** Opening Given data block **
(* ===== verification/Eth.v ===== *)
(** * The eth namespace

    [eth.go] and [types/rpc_encoding.go]: the blocks the engine's RPC server shows
    under the [eth] namespace, as maps from field names to values. *)

From S2P Require Import Prelude Geth Payload MockChain.
#[local] Open Scope Z_scope.
#[local] Open Scope go_scope.

(** What the namespace uses of go-ethereum besides [Geth]: blocks by hash and number,
    hashes of transactions, sizes, and the special block numbers of its RPC package
    (negative numbers). *)
Class EthBlocks `{!Geth} := {
  GetBlockByHash : BlockChain → bytes → option Block;
  GetBlockByNumber : BlockChain → Z → option Block;
  tx_Hash : Transaction → bytes;
  header_Size : Header.t → Z;
  block_Size : Block → Z;
  PendingBlockNumber : Z;
  LatestBlockNumber : Z;
}.

(** A block found under a hash or a number has it, and its header is the one the
    chain knows under that hash; nothing is found under the numbers that negative
    special numbers wrap to. *)
Class EthBlocksLaws `{!Geth, !EthBlocks} : Prop := {
  GetBlockByHash_inv bc h b : GetBlockByHash bc h = Some b → block_Hash b = h;
  GetBlockByNumber_inv bc n b :
    GetBlockByNumber bc n = Some b → wrap64 (Header.Number (block_Header b)) = n;
  GetBlockByNumber_small bc n : 2 ^ 63 ≤ n → GetBlockByNumber bc n = None;
  special_distinct : PendingBlockNumber ≠ LatestBlockNumber;
  special_negative : PendingBlockNumber < 0 ∧ LatestBlockNumber < 0;
}.

(** The values of the maps, by the Go type that says how they are written. *)
Inductive rpc_value :=
  | RBig (v : option Z)
  | RFixed (b : bytes)
  | RBytes (b : bytes)
  | RUint64 (v : Z)
  | RHashes (l : list bytes)
  | RArray (l : list bytes).

Section eth.
Context `{!Geth, !EthBlocks}.

Definition RPCMarshalHeader (head : Header.t) : gmap string rpc_value :=
  let result := list_to_map [
    ("number", RBig (Some (Header.Number head)));
    ("hash", RFixed (header_Hash head));
    ("parentHash", RFixed (Header.ParentHash head));
    ("nonce", RFixed (Header.Nonce head));
    ("mixHash", RFixed (Header.MixDigest head));
    ("sha3Uncles", RFixed (Header.UncleHash head));
    ("logsBloom", RFixed (Header.Bloom head));
    ("stateRoot", RFixed (Header.Root head));
    ("miner", RFixed (Header.Coinbase head));
    ("difficulty", RBig (Some (Header.Difficulty head)));
    ("extraData", RBytes (Header.Extra head));
    ("size", RUint64 (header_Size head));
    ("gasLimit", RUint64 (Header.GasLimit head));
    ("gasUsed", RUint64 (Header.GasUsed head));
    ("timestamp", RUint64 (Header.Time head));
    ("transactionsRoot", RFixed (Header.TxHash head));
    ("receiptsRoot", RFixed (Header.ReceiptHash head))]%string in
  match Header.BaseFee head with
  | Some fee => <["baseFeePerGas"%string := RBig (Some fee)]> result
  | None => result
  end.

(** [formatTx] never fails. *)
Definition RPCMarshalBlock (block : Block) (inclTx fullTx : bool)
    : res (gmap string rpc_value) :=
  let fields := RPCMarshalHeader (block_Header block) in
  let fields := <["size"%string := RUint64 (block_Size block)]> fields in
  fields ← (if inclTx
            then if fullTx then Err (Errorf "not implemented")
                 else Ok (<["transactions"%string :=
                             RArray (tx_Hash <$> block_Transactions block)]> fields)
            else Ok fields);
  Ok (<["uncles"%string := RHashes (header_Hash <$> block_Uncles block)]> fields).

Definition rpcMarshalBlock (chain : BlockChain) (block : Block) (inclTx fullTx : bool)
    : res (gmap string rpc_value) :=
  fields ← RPCMarshalBlock block inclTx fullTx;
  if inclTx
  then Ok (<["totalDifficulty"%string :=
              RBig (GetTd chain (block_Hash block)
                      (wrap64 (Header.Number (block_Header block))))]> fields)
  else Ok fields.

Definition eth_GetBlockByHash (chain : BlockChain) (hash : bytes) (fullTx : bool)
    : res (gmap string rpc_value) :=
  match GetBlockByHash chain hash with
  | None => Err (Errorf "unknown block")
  | Some block => rpcMarshalBlock chain block true fullTx
  end.

(** The current block is never nil, so the genesis block is never needed. *)
Definition eth_GetBlockByNumber (chain : BlockChain) (number : Z) (fullTx : bool)
    : res (gmap string rpc_value) :=
  if number =? PendingBlockNumber then Err (Errorf "not implemented") else
  if number =? LatestBlockNumber then rpcMarshalBlock chain (CurrentBlock chain) true fullTx else
  match GetBlockByNumber chain (wrap64 number) with
  | None => Err (Errorf "unknown block")
  | Some block => rpcMarshalBlock chain block true fullTx
  end.
End eth.

(** ** Lemmas *)
Section lemmas.
Context `{!Geth, !GethLaws, !EthBlocks}.

(** The fields of a block that is shown. *)
Definition shows (chain : BlockChain) (block : Block) (fields : gmap string rpc_value) : Prop :=
  let h := block_Header block in
  fields !! "hash"%string = Some (RFixed (block_Hash block)) ∧
  fields !! "parentHash"%string = Some (RFixed (Header.ParentHash h)) ∧
  fields !! "number"%string = Some (RBig (Some (Header.Number h))) ∧
  fields !! "stateRoot"%string = Some (RFixed (Header.Root h)) ∧
  fields !! "size"%string = Some (RUint64 (block_Size block)) ∧
  fields !! "baseFeePerGas"%string = (λ fee, RBig (Some fee)) <$> Header.BaseFee h ∧
  fields !! "transactions"%string = Some (RArray (tx_Hash <$> block_Transactions block)) ∧
  fields !! "uncles"%string = Some (RHashes (header_Hash <$> block_Uncles block)) ∧
  fields !! "totalDifficulty"%string
  = Some (RBig (GetTd chain (block_Hash block) (wrap64 (Header.Number h)))) ∧
  size fields = if Header.BaseFee h then 21%nat else 20%nat.

Lemma rpcMarshalBlock_shows chain block :
  ∃ fields, rpcMarshalBlock chain block true false = Ok fields ∧ shows chain block fields.
Proof.
  eexists. split; [reflexivity|]. unfold shows, RPCMarshalHeader.
  rewrite block_Hash_eq. destruct (Header.BaseFee (block_Header block)); done.
Qed.
End lemmas.

(** ** Properties *)
Section properties.
Context `{!Geth, !GethLaws, !EthBlocks, !EthBlocksLaws}.

End properties.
** Closing Given data block **
* **Your task**:
Your reply must contain exactly the lines from the first line of the data through the line holding "GetBlockByNumber : BlockChain", and nothing more.

* **Response for this exercise**:
(* ===== verification/Eth.v ===== *)
(** * The eth namespace

    [eth.go] and [types/rpc_encoding.go]: the blocks the engine's RPC server shows
    under the [eth] namespace, as maps from field names to values. *)

From S2P Require Import Prelude Geth Payload MockChain.
#[local] Open Scope Z_scope.
#[local] Open Scope go_scope.

(** What the namespace uses of go-ethereum besides [Geth]: blocks by hash and number,
    hashes of transactions, sizes, and the special block numbers of its RPC package
    (negative numbers). *)
Class EthBlocks `{!Geth} := {
  GetBlockByHash : BlockChain → bytes → option Block;
  GetBlockByNumber : BlockChain → Z → option Block;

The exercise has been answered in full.